(* ===== verification/SwapProto.v ===== *)
(** What the coinswap module stores: the messages of
    [modules/coinswap/coinswap.pb.go] and their encodings. *)
From S2P Require Import Prelude GoStrings SdkInt SdkDec CoinSet Coins BitArray Wire Decoding Keys Multisig TxTypes TxProto Codec Messages Coinswap.

Record PoolType := MkPoolType {
  PoolType_Id : Z; PoolType_Name : string; PoolType_MinReserveCoinNum : Z; PoolType_MaxReserveCoinNum : Z; PoolType_Description
    : string }.
Definition PoolType_Marshal (m : PoolType) : bytes :=
  let '(MkPoolType id name mrcn mrcn' descr) := m in opt_varint 8 id (opt_bytes 18 (to_bytes name) (opt_varint 24 mrcn
    (opt_varint 32 mrcn' (opt_bytes 42 (to_bytes descr) [])))).
Definition PoolType_Size (m : PoolType) : Z :=
  let '(MkPoolType id name mrcn mrcn' descr) := m in opt_varint_size id + opt_bytes_size (to_bytes name) + opt_varint_size mrcn
    + opt_varint_size mrcn' + opt_bytes_size (to_bytes descr).
Definition PoolType_field (m : PoolType) (num wt l : Z) (buf : bytes) :=
  let '(MkPoolType id name mrcn mrcn' descr) := m in
  if num =? 1 then get_varint (fun v => MkPoolType (wrap_u32 v) name mrcn mrcn' descr) wt buf
  else if num =? 2 then get_bytes (fun bs => MkPoolType id (bytes_str bs) mrcn mrcn' descr) wt l buf
  else if num =? 3 then get_varint (fun v => MkPoolType id name (wrap_u32 v) mrcn' descr) wt buf
  else if num =? 4 then get_varint (fun v => MkPoolType id name mrcn (wrap_u32 v) descr) wt buf
  else if num =? 5 then get_bytes (fun bs => MkPoolType id name mrcn mrcn' (bytes_str bs)) wt l buf
  else None.
Definition empty_PoolType : PoolType := MkPoolType 0 "" 0 0 "".
Definition PoolType_Unmarshal (m : PoolType) (dAtA : bytes) : res PoolType := unmarshal PoolType_field keep m dAtA.
Definition PoolType_ok (m : PoolType) : Prop :=
  let '(MkPoolType id name mrcn mrcn' descr) := m in is_uint32 id /\ is_uint32 mrcn /\ is_uint32 mrcn'.
#[export] Instance PoolType_codec : Codec PoolType := {|
  codec_empty := empty_PoolType; codec_Marshal := PoolType_Marshal; codec_Size := PoolType_Size;
  codec_Unmarshal := PoolType_Unmarshal; codec_ok := PoolType_ok |}.
#[export] Instance PoolType_laws : CodecLaws PoolType.
Proof. codec_laws. Qed.

Record SwapParams := MkSwapParams {
  SwapParams_PoolTypes : list PoolType; SwapParams_MinInitDepositAmount : Int; SwapParams_InitPoolCoinMintAmount : Int;
    SwapParams_MaxReserveCoinAmount : Int; SwapParams_PoolCreationFee : list Coin; SwapParams_SwapFeeRate : Dec;
    SwapParams_WithdrawFeeRate : Dec; SwapParams_MaxOrderAmountRatio : Dec; SwapParams_UnitBatchHeight : Z;
    SwapParams_CircuitBreakerEnabled : bool }.
Definition SwapParams_Marshal (m : SwapParams) : bytes :=
  let '(MkSwapParams pt mida ipcma mrca pcf sfr wfr moar ubh cbe) := m in rep_bytes 10 (map PoolType_Marshal pt) (put_bytes 18
    (Int_Marshal mida) (put_bytes 26 (Int_Marshal ipcma) (put_bytes 34 (Int_Marshal mrca) (rep_bytes 42 (map Coin_Marshal pcf)
    (put_bytes 50 (Dec_Marshal sfr) (put_bytes 58 (Dec_Marshal wfr) (put_bytes 66 (Dec_Marshal moar) (opt_varint 72 ubh
    (opt_varint 80 (bool_varint cbe) []))))))))).
Definition SwapParams_Size (m : SwapParams) : Z :=
  let '(MkSwapParams pt mida ipcma mrca pcf sfr wfr moar ubh cbe) := m in sum_sizes (map (fun x => msg_size 1 (PoolType_Size
    x)) pt) + msg_size 1 (Int_Size mida) + msg_size 1 (Int_Size ipcma) + msg_size 1 (Int_Size mrca) + sum_sizes (map (fun x =>
    msg_size 1 (Coin_Size x)) pcf) + msg_size 1 (Dec_Size sfr) + msg_size 1 (Dec_Size wfr) + msg_size 1 (Dec_Size moar) +
    opt_varint_size ubh + bool_size cbe.
Definition SwapParams_field (m : SwapParams) (num wt l : Z) (buf : bytes) :=
  let '(MkSwapParams pt mida ipcma mrca pcf sfr wfr moar ubh cbe) := m in
  if num =? 1 then get_msg (fun x => MkSwapParams (pt ++ [x]) mida ipcma mrca pcf sfr wfr moar ubh cbe) (PoolType_Unmarshal
      empty_PoolType) wt l buf
  else if num =? 2 then get_msg (fun x => MkSwapParams pt x ipcma mrca pcf sfr wfr moar ubh cbe) (Int_Unmarshal mida) wt l buf
  else if num =? 3 then get_msg (fun x => MkSwapParams pt mida x mrca pcf sfr wfr moar ubh cbe) (Int_Unmarshal ipcma) wt l buf
  else if num =? 4 then get_msg (fun x => MkSwapParams pt mida ipcma x pcf sfr wfr moar ubh cbe) (Int_Unmarshal mrca) wt l buf
  else if num =? 5 then get_msg (fun x => MkSwapParams pt mida ipcma mrca (pcf ++ [x]) sfr wfr moar ubh cbe) (Coin_Unmarshal
      empty_Coin) wt l buf
  else if num =? 6 then get_msg (fun x => MkSwapParams pt mida ipcma mrca pcf x wfr moar ubh cbe) (Dec_Unmarshal sfr) wt l buf
  else if num =? 7 then get_msg (fun x => MkSwapParams pt mida ipcma mrca pcf sfr x moar ubh cbe) (Dec_Unmarshal wfr) wt l buf
  else if num =? 8 then get_msg (fun x => MkSwapParams pt mida ipcma mrca pcf sfr wfr x ubh cbe) (Dec_Unmarshal moar) wt l buf
  else if num =? 9 then get_varint (fun v => MkSwapParams pt mida ipcma mrca pcf sfr wfr moar (wrap_u32 v) cbe) wt buf
  else if num =? 10 then get_varint (fun v => MkSwapParams pt mida ipcma mrca pcf sfr wfr moar ubh (to_bool v)) wt buf
  else None.
Definition empty_SwapParams : SwapParams := MkSwapParams [] (MkInt None) (MkInt None) (MkInt None) [] (MkDec None) (MkDec None) (MkDec None) 0 false.
Definition SwapParams_Unmarshal (m : SwapParams) (dAtA : bytes) : res SwapParams := unmarshal SwapParams_field keep m dAtA.
Definition SwapParams_ok (m : SwapParams) : Prop :=
  let '(MkSwapParams pt mida ipcma mrca pcf sfr wfr moar ubh cbe) := m in Forall PoolType_ok pt /\ int_ok mida /\ int_ok ipcma
    /\ int_ok mrca /\ Forall coin_ok pcf /\ dec_ok sfr /\ dec_ok wfr /\ dec_ok moar /\ is_uint32 ubh.
#[export] Instance SwapParams_codec : Codec SwapParams := {|
  codec_empty := empty_SwapParams; codec_Marshal := SwapParams_Marshal; codec_Size := SwapParams_Size;
  codec_Unmarshal := SwapParams_Unmarshal; codec_ok := SwapParams_ok |}.
#[export] Instance SwapParams_laws : CodecLaws SwapParams.
Proof. codec_laws. Qed.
------------------------------------
Exercise directions:
The result should consist solely of the lines from the one that contains "#[export] Instance SwapParams_codec" to the last line of the records above, reproduced exactly.

Reply:
#[export] Instance SwapParams_codec : Codec SwapParams := {|
  codec_empty := empty_SwapParams; codec_Marshal := SwapParams_Marshal; codec_Size := SwapParams_Size;
  codec_Unmarshal := SwapParams_Unmarshal; codec_ok := SwapParams_ok |}.
#[export] Instance SwapParams_laws : CodecLaws SwapParams.
Proof. codec_laws. Qed.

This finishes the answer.